Simulation has roots in prehistoric times, when it facilitated acquisition of hunting skills and prepared people for tribal games or warfare.1 The ancient Greeks used simulation to illustrate philosophical concepts and help students understand them.2 Today, simulation techniques are used in various industries and disciplines, especially when real-world training is too dangerous or expensive, or impossible.3
Safety in the air. The airline industry is known for incorporating simulation techniques into training programs for pilots and flight crews. The first airplane simulator was built in 1910, after the first fatal airplane crash in 1908.4 The need to train pilots during World War I and World War II greatly increased the use of flight simulators.
Beginning in the early 1980s, the airline industry began to use a range of risk-reduction activities designed to make commercial flying safer.
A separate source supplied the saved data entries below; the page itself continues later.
(* ===== verification/Typing.v ===== *)
(** * Typing: what is read has the types of the program.

    The Rust types promise more than their representation here: an id or a code is an
    [i32], a [Value] is in normal form ([Message_wf]).  Every message that leaves the
    deserializer has these properties and no explicit null in an optional place, so
    it is a fixed point of sending and reading, whatever bytes arrived. *)

From S2P Require Import Prelude RustStd Serde JsonText RequestId Error Message Io Codec Framing Tokio Routing World RequestQueue Lifecycle ClientSender Connection.

(** A message of the Rust types, as it is read. *)
Definition Message_typed (m : Message) : Prop := Message_wf m = true ∧ Message_canon m = m.

Definition optional_typed (o : option Value) : Prop :=
  forallb value_wf (option_list o) = true ∧ drop_null o = o.

(** ** The parts of a message *)

Lemma de_option_typed p o : de_option (Ok ∘ de_value) p = Ok o → optional_typed o.
Proof.
  intros H. assert (o = None ∨ o = Some (de_value p) ∧ drop_null (Some (de_value p)) = Some (de_value p))
    as [->|[-> Hn]] by (destruct p; cbn in H; simplify_eq; auto); [done|].
  split; [|done]. change (value_wf (de_value p) && true = true). by rewrite de_value_wf.
Qed.

Lemma has_option_typed name fs o : has_option name (Ok ∘ de_value) fs o → optional_typed o.
Proof. intros [[_ ->]|(v & _ & Hv)]; [done|by eapply de_option_typed]. Qed.

Lemma RequestId_deserialize_typed j i : RequestId_deserialize j = Ok i → RequestId_wf i = true.
Proof. by intros [_ H%Is_true_true]%RequestId_deserialize_Ok. Qed.

Lemma de_i32_range j z : de_i32 j = Ok z → (i32_MIN ≤ z ≤ i32_MAX)%Z.
Proof.
  unfold de_i32, i32_try_from. destruct j as [| |[n|]| | |]; try done. case_bool_decide; [|done].
  by intros [= <-].
Qed.

Lemma ResponseError_typed c m d :
  (i32_MIN ≤ c ≤ i32_MAX)%Z → optional_typed d →
  let e := {| err_code := c; err_message := m; err_data := d |} in
  ResponseError_wf e = true ∧ ResponseError_canon e = e.
Proof.
  intros Hc [Hd Hn] e. unfold ResponseError_wf, ResponseError_canon, e. cbn [err_code err_data err_message].
  by rewrite bool_decide_eq_true_2, Hd, Hn.
Qed.

Lemma ResponseError_deserialize_typed j e :
  ResponseError_deserialize j = Ok e → ResponseError_wf e = true ∧ ResponseError_canon e = e.
Proof.
  destruct j as [| | | |l|fs]; try done.
  - unfold ResponseError_deserialize, visit_struct, ResponseError_seq.
    destruct l as [|c [|m [|d [|]]]]; try done.
    intros (c' & Hc & H)%bind_Ok. apply bind_Ok in H as (m' & _ & H).
    apply bind_Ok in H as (d' & Hd & [= <-]).
    apply ResponseError_typed; [by eapply de_i32_range|by eapply de_option_typed].
  - intros ((v & _ & Hc) & _ & Hd)%ResponseError_deserialize_object. destruct e as [c m d].
    apply ResponseError_typed; [by eapply de_i32_range|by eapply has_option_typed].
Qed.

(** ** The three kinds *)

Lemma Request_typed id m p :
  RequestId_wf id = true → optional_typed p → Message_typed (MRequest (Request_new id m p)).
Proof.
  intros Hid [Hp Hn]. split; [|cbn; by rewrite Hn].
  change (RequestId_wf id && forallb value_wf (option_list p) = true). by rewrite Hid, Hp.
Qed.

Lemma Notification_typed m p : optional_typed p → Message_typed (MNotification (Notification_new m p)).
Proof. intros [Hp Hn]. split; [exact Hp|cbn; by rewrite Hn]. Qed.

Lemma Request_deserialize_typed j r : Request_deserialize j = Ok r → Message_typed (MRequest r).
Proof.
  destruct j as [| | | |l|fs]; try done.
  - unfold Request_deserialize, RequestRepr_deserialize, visit_struct, RequestRepr_seq.
    destruct l as [|j [|i [|m [|p [|]]]]]; try done.
    intros (repr & H & H2)%bind_Ok. apply bind_Ok in H as (j' & _ & H).
    apply bind_Ok in H as (i' & Hi & H). apply bind_Ok in H as (m' & _ & H).
    apply bind_Ok in H as (p' & Hp & [= <-]). apply bind_Ok in H2 as (u & _ & [= <-]).
    apply Request_typed; [by eapply RequestId_deserialize_typed|by eapply de_option_typed].
  - intros (_ & (v & _ & Hi) & _ & Hp)%Request_deserialize_object. destruct r as [i m p].
    apply Request_typed; [by eapply RequestId_deserialize_typed|by eapply has_option_typed].
Qed.

Lemma Notification_deserialize_typed j n :
  Notification_deserialize j = Ok n → Message_typed (MNotification n).
Proof.
  destruct j as [| | | |l|fs]; try done.
  - unfold Notification_deserialize, NotificationRepr_deserialize, visit_struct, NotificationRepr_seq.
    destruct l as [|j [|m [|p [|]]]]; try done.
    intros (repr & H & H2)%bind_Ok. apply bind_Ok in H as (j' & _ & H).
    apply bind_Ok in H as (m' & _ & H). apply bind_Ok in H as (p' & Hp & [= <-]).
    apply bind_Ok in H2 as (u & _ & [= <-]).
    by eapply Notification_typed, de_option_typed.
  - intros (_ & _ & Hp)%Notification_deserialize_object. destruct n as [m p].
    by eapply Notification_typed, has_option_typed.
Qed.

(** A value of an object that was read is in normal form. *)
Lemma last_member_typed k fs v : last_member k fs = Some v → value_wf v = true.
Proof. unfold last_member. intros (j & _ & ->)%fmap_Some. apply de_value_wf. Qed.

Lemma Response_deserialize_typed j r : Response_deserialize j = Ok r → Message_typed (MResponse r).
Proof.
  destruct j as [| | | |l|fs]; try done. intros (_ & Hid & Hb)%Response_deserialize_object.
  destruct r as [id b]. cbn [resp_id resp_body] in *.
  assert (forallb RequestId_wf (option_list id) = true) as Hi.
  { destruct (last_member "id" fs) as [[]|]; try (by subst);
      destruct Hid as (i & -> & Hi); cbn; by rewrite (RequestId_deserialize_typed _ _ Hi). }
  assert (match b with Success v => value_wf v | Error e => ResponseError_wf e end = true ∧
          match b with Success v => True | Error e => ResponseError_canon e = e end) as [Hw Hc].
  { destruct (last_member "error" fs) as [e|];
      [destruct e|]; try (destruct Hb as (v & Hv & ->); split; [by eapply last_member_typed|done]);
      destruct Hb as (e & -> & He); by apply ResponseError_deserialize_typed in He. }
  split; [unfold Message_wf, Response_wf; cbn [resp_id resp_body]; by rewrite Hi, Hw|].
  cbn. destruct b as [v|e]; [done|]. by rewrite Hc.
Qed.

Lemma Message_deserialize_typed j m : Message_deserialize j = Ok m → Message_typed m.
Proof.
  unfold Message_deserialize.
  destruct (Request_deserialize j) eqn:Hq; [intros [= <-]; by eapply Request_deserialize_typed|..];
    (destruct (Response_deserialize j) eqn:Hr; [intros [= <-]; by eapply Response_deserialize_typed|..];
     destruct (Notification_deserialize j) eqn:Hn; try done;
     intros [= <-]; by eapply Notification_deserialize_typed).
Qed.

(** A message that was read is sent and read unchanged. *)
Lemma Message_typed_fixed m :
  Message_typed m → Message_deserialize (Message_serialize m) = Ok m.
Proof. intros [Hwf Hc]. rewrite Message_roundtrip, Hc; [done|by apply Is_true_true]. Qed.

(** ** The reader *)

Section reader.
Context `{SJL : SerdeJsonLaws}.

Lemma decode_typed c src m c' src' :
  decode c src = step_new (Ok (Some m)) c' src' → Message_typed m.
Proof.
  intros Hd. pose proof (decode_consumed c src) as H. rewrite Hd in H.
  destruct H as (_ & pre & body & _ & Hm & _). revert Hm. unfold message_from_slice.
  destruct (from_slice body ≫= Message_deserialize) as [m0| |] eqn:Hb; try done. intros [= ->].
  apply bind_Ok in Hb as (j & _ & Hj). by eapply Message_deserialize_typed.
Qed.

Lemma drain_typed c src : Forall Message_typed (messages (drain c src)).
Proof.
  revert c src. refine (drain_ind _ _). intros c src IH. rewrite drain_unfold.
  destruct (decode c src) as [[[m|]|e|] c' src'] eqn:Hd; try by constructor.
  cbn. constructor; [by eapply decode_typed|by eapply IH].
Qed.

Lemma receive_typed chunks d :
  Forall Message_typed (messages d) → Forall Message_typed (messages (foldl receive d chunks)).
Proof.
  revert d. induction chunks as [|chunk chunks IH]; intros d Hd; [done|]. apply IH.
  unfold receive. destruct (status d); [|done..]. cbn. apply Forall_app. split; [done|apply drain_typed].
Qed.

(** The messages the connection answers a request with on its own. *)
Definition standard_replies (req : Request) : list Message :=
  MResponse <$> [method_not_found_response req; cancelled_response (req_id req);
                 not_initialized_response (req_id req); Response_ok (req_id req) VNull].

Lemma standard_replies_typed req :
  Request_wf req = true → Forall Message_typed (standard_replies req).
Proof.
  unfold Request_wf. intros [Hid _]%andb_prop.
  assert (∀ code text, Message_typed (MResponse (Response_err (req_id req) (ResponseError_new code text)))) as Herr.
  { intros code text. split; [|done].
    change (RequestId_wf (req_id req) && true && ResponseError_wf (ResponseError_new code text) = true).
    rewrite Hid. by destruct code. }
  repeat constructor; try apply Herr.
  change (RequestId_wf (req_id req) && true && true = true). by rewrite Hid.
Qed.

(** C30: whatever bytes arrive, in whatever chunks, every message the reader hands out
    is a value of the Rust types (its ids and codes are [i32]s, its values are in
    normal form) and is sent and read unchanged; so are the responses the crate
    makes to such a request. *)
Theorem read_messages_typed chunks :
  Forall (λ m, Message_wf m = true ∧ Message_deserialize (Message_serialize m) = Ok m ∧
               match m with MRequest req => Forall Message_typed (standard_replies req) | _ => True end)
    (messages (feed chunks)).
Proof.
  assert (Forall Message_typed (messages (feed chunks))) as Hall by (apply receive_typed; constructor).
  revert Hall. apply List.Forall_impl. intros m Hm. pose proof (Message_typed_fixed _ Hm).
  destruct Hm as [Hwf _]. split_and!; [done..|]. destruct m as [req| |]; [|done..].
  by apply standard_replies_typed.
Qed.
End reader.

(** ** Example: an array is a request too, its members in the order of the fields *)

Definition array_request : bytes :=
  let body := default [] (ok (to_vec (VArray [VString "2.0"; VNumber (Int 7); VString "shutdown"; VNull]))) in
  frame_header (length body) ++ body.

Lemma read_messages_typed_witness :
  messages (feed [array_request]) = [MRequest (Request_new (IdInteger 7) "shutdown" None)] ∧
  Forall (λ m, Message_wf m = true ∧ Message_deserialize (Message_serialize m) = Ok m ∧
               match m with MRequest req => Forall Message_typed (standard_replies req) | _ => True end)
    (messages (feed [array_request])).
Proof. split; [by vm_compute|apply read_messages_typed]. Defined.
Airlines established standard operating protocols and checklists, required pilots to participate in simulation-based training, and scheduled periodic skills and behavioral assessments. These changes in procedures, along with technological advances, led to a substantial decline in aircraft flight errors over the two decades that followed.
In labor and delivery. Obstetric simulators designed to illustrate the process of childbirth and teach midwives how to manage complications have been dated to the 1600s.1 Early childbirth simulators were typically made of basket and leather fragments in the shape of a female pelvis, accompanied by a dead fetus or doll. Later, such devices were made of wood, glass, fabric, or plastic. Their use and evolution continued through the 19th and 20th centuries.5
Computerized simulator technology was introduced during the 1960s, and widespread adoption across medical specialties began in the 1980s.6,7 Gaba and DeAnda were among the first to adapt simulation training for healthcare providers during the late 1980s.7
Since then, simulation training has become increasingly common in the fields of anesthesia, general surgery, and emergency medicine. Residents use simulation to train for difficult airway intubation, central venous access, adult and pediatric trauma resuscitation, and such complex surgical procedures as laparoscopic cholecystectomy. Reports of human patient simulation to reenact some or all aspects of routine and critical obstetrical events began to appear in the specialty’s journals in the late 1990s.8,9
1. Wilson A. The Bomb and the Computer: Wargaming from Ancient Chinese Mapboard to Atomic Computer. New York: Delacorte Press; 1968.
2. Buck GH. Development of simulators in medical education. Gesnerus. 1991;48 Pt 1:7-28.
3. McGuire CH. Simulation: its essential nature and characteristics. In: Tekian A, McGuire CH, McGaghie WC, et al, eds. Innovative Simulations for Assessing Professional Competence: From Paper and Pencil to Virtual Reality. Chicago: University of Illinois at Chicago, Department of Medical Education; 1999.
4. Haward DM. The Sanders teacher. Flight. 1910;52(50):1006-1007.
5. Gardner R. Simulation and simulator technology in obstetrics: past, present and future. Expert Rev Obstet Gynecol. 2007;2:775-790.
6. Denson JS, Abrahamson S. A computer controlled patient simulator. JAMA. 1969;208:504-508.
7. Gaba DM, DeAnda A. A comprehensive anesthesia simulator environment: re-creating the operating room for research and training. Anesthesiology. 1988;69:387-394.
8. Macedonia CR, Gherman RB, Satin AJ. Simulation laboratories for training in obstetrics and gynecology. Obstet Gynecol. 2003;102:388-392.
9. Knox GE, Simpson KR, Garite TJ. High reliability perinatal units: an approach to the prevention of patient injury and medical malpractice claims. J Healthc Risk Manag. 1999;19(2):24-32.